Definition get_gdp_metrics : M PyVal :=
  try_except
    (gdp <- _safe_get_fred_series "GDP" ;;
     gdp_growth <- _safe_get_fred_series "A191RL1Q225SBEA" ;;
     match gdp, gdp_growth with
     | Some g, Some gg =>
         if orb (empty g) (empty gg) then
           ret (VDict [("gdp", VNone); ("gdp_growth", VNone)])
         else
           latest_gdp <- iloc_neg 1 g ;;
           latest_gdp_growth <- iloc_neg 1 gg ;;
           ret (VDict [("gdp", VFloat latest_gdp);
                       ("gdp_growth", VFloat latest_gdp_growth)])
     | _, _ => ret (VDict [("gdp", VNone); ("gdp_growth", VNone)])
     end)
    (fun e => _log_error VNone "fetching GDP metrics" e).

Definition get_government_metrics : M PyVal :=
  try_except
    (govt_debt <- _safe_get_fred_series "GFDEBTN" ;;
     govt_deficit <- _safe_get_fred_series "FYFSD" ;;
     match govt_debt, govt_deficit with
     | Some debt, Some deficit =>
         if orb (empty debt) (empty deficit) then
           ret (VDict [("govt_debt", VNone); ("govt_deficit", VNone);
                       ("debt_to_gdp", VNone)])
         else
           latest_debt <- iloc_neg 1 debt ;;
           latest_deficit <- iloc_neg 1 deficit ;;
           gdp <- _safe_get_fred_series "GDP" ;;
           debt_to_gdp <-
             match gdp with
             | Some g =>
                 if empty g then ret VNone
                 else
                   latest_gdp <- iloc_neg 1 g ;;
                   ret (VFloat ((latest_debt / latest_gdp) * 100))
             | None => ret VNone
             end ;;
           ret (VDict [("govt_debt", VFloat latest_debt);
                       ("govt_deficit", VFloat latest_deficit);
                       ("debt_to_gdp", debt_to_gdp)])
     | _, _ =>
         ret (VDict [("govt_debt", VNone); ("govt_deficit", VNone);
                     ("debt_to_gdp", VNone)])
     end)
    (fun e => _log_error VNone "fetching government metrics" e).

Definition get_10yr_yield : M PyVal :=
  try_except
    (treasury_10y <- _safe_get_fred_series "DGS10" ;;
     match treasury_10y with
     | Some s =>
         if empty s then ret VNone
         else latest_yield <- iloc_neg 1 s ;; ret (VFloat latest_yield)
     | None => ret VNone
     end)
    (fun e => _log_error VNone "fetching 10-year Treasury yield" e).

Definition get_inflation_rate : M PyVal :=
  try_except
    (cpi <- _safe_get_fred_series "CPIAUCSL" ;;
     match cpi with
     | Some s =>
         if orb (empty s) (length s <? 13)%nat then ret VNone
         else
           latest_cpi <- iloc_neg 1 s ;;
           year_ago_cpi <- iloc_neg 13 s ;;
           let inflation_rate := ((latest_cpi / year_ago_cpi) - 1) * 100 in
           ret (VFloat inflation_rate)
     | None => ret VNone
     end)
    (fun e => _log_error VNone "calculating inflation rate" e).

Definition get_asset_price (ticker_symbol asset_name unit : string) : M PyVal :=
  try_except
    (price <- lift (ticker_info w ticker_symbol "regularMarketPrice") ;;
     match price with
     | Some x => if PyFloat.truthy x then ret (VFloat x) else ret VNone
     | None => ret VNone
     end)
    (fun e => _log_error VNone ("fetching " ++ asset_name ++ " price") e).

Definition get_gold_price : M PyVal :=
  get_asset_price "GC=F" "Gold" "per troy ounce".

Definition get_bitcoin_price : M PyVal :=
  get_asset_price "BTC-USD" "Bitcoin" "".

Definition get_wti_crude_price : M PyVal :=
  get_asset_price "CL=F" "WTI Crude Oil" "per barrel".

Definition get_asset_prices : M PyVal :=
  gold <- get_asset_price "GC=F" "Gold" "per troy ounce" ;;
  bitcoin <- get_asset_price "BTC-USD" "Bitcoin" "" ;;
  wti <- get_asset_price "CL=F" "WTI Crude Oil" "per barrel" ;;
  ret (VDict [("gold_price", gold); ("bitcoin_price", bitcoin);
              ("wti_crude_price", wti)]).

----------

TASK ITEM – Transcribe the full set of records without altering a single character.

RESPONSE AREA –
Definition get_gdp_metrics : M PyVal :=
  try_except
    (gdp <- _safe_get_fred_series "GDP" ;;
     gdp_growth <- _safe_get_fred_series "A191RL1Q225SBEA" ;;
     match gdp, gdp_growth with
     | Some g, Some gg =>
         if orb (empty g) (empty gg) then
           ret (VDict [("gdp", VNone); ("gdp_growth", VNone)])
         else
           latest_gdp <- iloc_neg 1 g ;;
           latest_gdp_growth <- iloc_neg 1 gg ;;
           ret (VDict [("gdp", VFloat latest_gdp);
                       ("gdp_growth", VFloat latest_gdp_growth)])
     | _, _ => ret (VDict [("gdp", VNone); ("gdp_growth", VNone)])
     end)
    (fun e => _log_error VNone "fetching GDP metrics" e).

Definition get_government_metrics : M PyVal :=
  try_except
    (govt_debt <- _safe_get_fred_series "GFDEBTN" ;;
     govt_deficit <- _safe_get_fred_series "FYFSD" ;;
     match govt_debt, govt_deficit with
     | Some debt, Some deficit =>
         if orb (empty debt) (empty deficit) then
           ret (VDict [("govt_debt", VNone); ("govt_deficit", VNone);
                       ("debt_to_gdp", VNone)])
         else
           latest_debt <- iloc_neg 1 debt ;;
           latest_deficit <- iloc_neg 1 deficit ;;
           gdp <- _safe_get_fred_series "GDP" ;;
           debt_to_gdp <-
             match gdp with
             | Some g =>
                 if empty g then ret VNone
                 else
                   latest_gdp <- iloc_neg 1 g ;;
                   ret (VFloat ((latest_debt / latest_gdp) * 100))
             | None => ret VNone
             end ;;
           ret (VDict [("govt_debt", VFloat latest_debt);
                       ("govt_deficit", VFloat latest_deficit);
                       ("debt_to_gdp", debt_to_gdp)])
     | _, _ =>
         ret (VDict [("govt_debt", VNone); ("govt_deficit", VNone);
                     ("debt_to_gdp", VNone)])
     end)
    (fun e => _log_error VNone "fetching government metrics" e).

Definition get_10yr_yield : M PyVal :=
  try_except
    (treasury_10y <- _safe_get_fred_series "DGS10" ;;
     match treasury_10y with
     | Some s =>
         if empty s then ret VNone
         else latest_yield <- iloc_neg 1 s ;; ret (VFloat latest_yield)
     | None => ret VNone
     end)
    (fun e => _log_error VNone "fetching 10-year Treasury yield" e).

Definition get_inflation_rate : M PyVal :=
  try_except
    (cpi <- _safe_get_fred_series "CPIAUCSL" ;;
     match cpi with
     | Some s =>
         if orb (empty s) (length s <? 13)%nat then ret VNone
         else
           latest_cpi <- iloc_neg 1 s ;;
           year_ago_cpi <- iloc_neg 13 s ;;
           let inflation_rate := ((latest_cpi / year_ago_cpi) - 1) * 100 in
           ret (VFloat inflation_rate)
     | None => ret VNone
     end)
    (fun e => _log_error VNone "calculating inflation rate" e).

Definition get_asset_price (ticker_symbol asset_name unit : string) : M PyVal :=
  try_except
    (price <- lift (ticker_info w ticker_symbol "regularMarketPrice") ;;
     match price with
     | Some x => if PyFloat.truthy x then ret (VFloat x) else ret VNone
     | None => ret VNone
     end)
    (fun e => _log_error VNone ("fetching " ++ asset_name ++ " price") e).

Definition get_gold_price : M PyVal :=
  get_asset_price "GC=F" "Gold" "per troy ounce".

Definition get_bitcoin_price : M PyVal :=
  get_asset_price "BTC-USD" "Bitcoin" "".

Definition get_wti_crude_price : M PyVal :=
  get_asset_price "CL=F" "WTI Crude Oil" "per barrel".

Definition get_asset_prices : M PyVal :=
  gold <- get_asset_price "GC=F" "Gold" "per troy ounce" ;;
  bitcoin <- get_asset_price "BTC-USD" "Bitcoin" "" ;;
  wti <- get_asset_price "CL=F" "WTI Crude Oil" "per barrel" ;;
  ret (VDict [("gold_price", gold); ("bitcoin_price", bitcoin);
              ("wti_crude_price", wti)]).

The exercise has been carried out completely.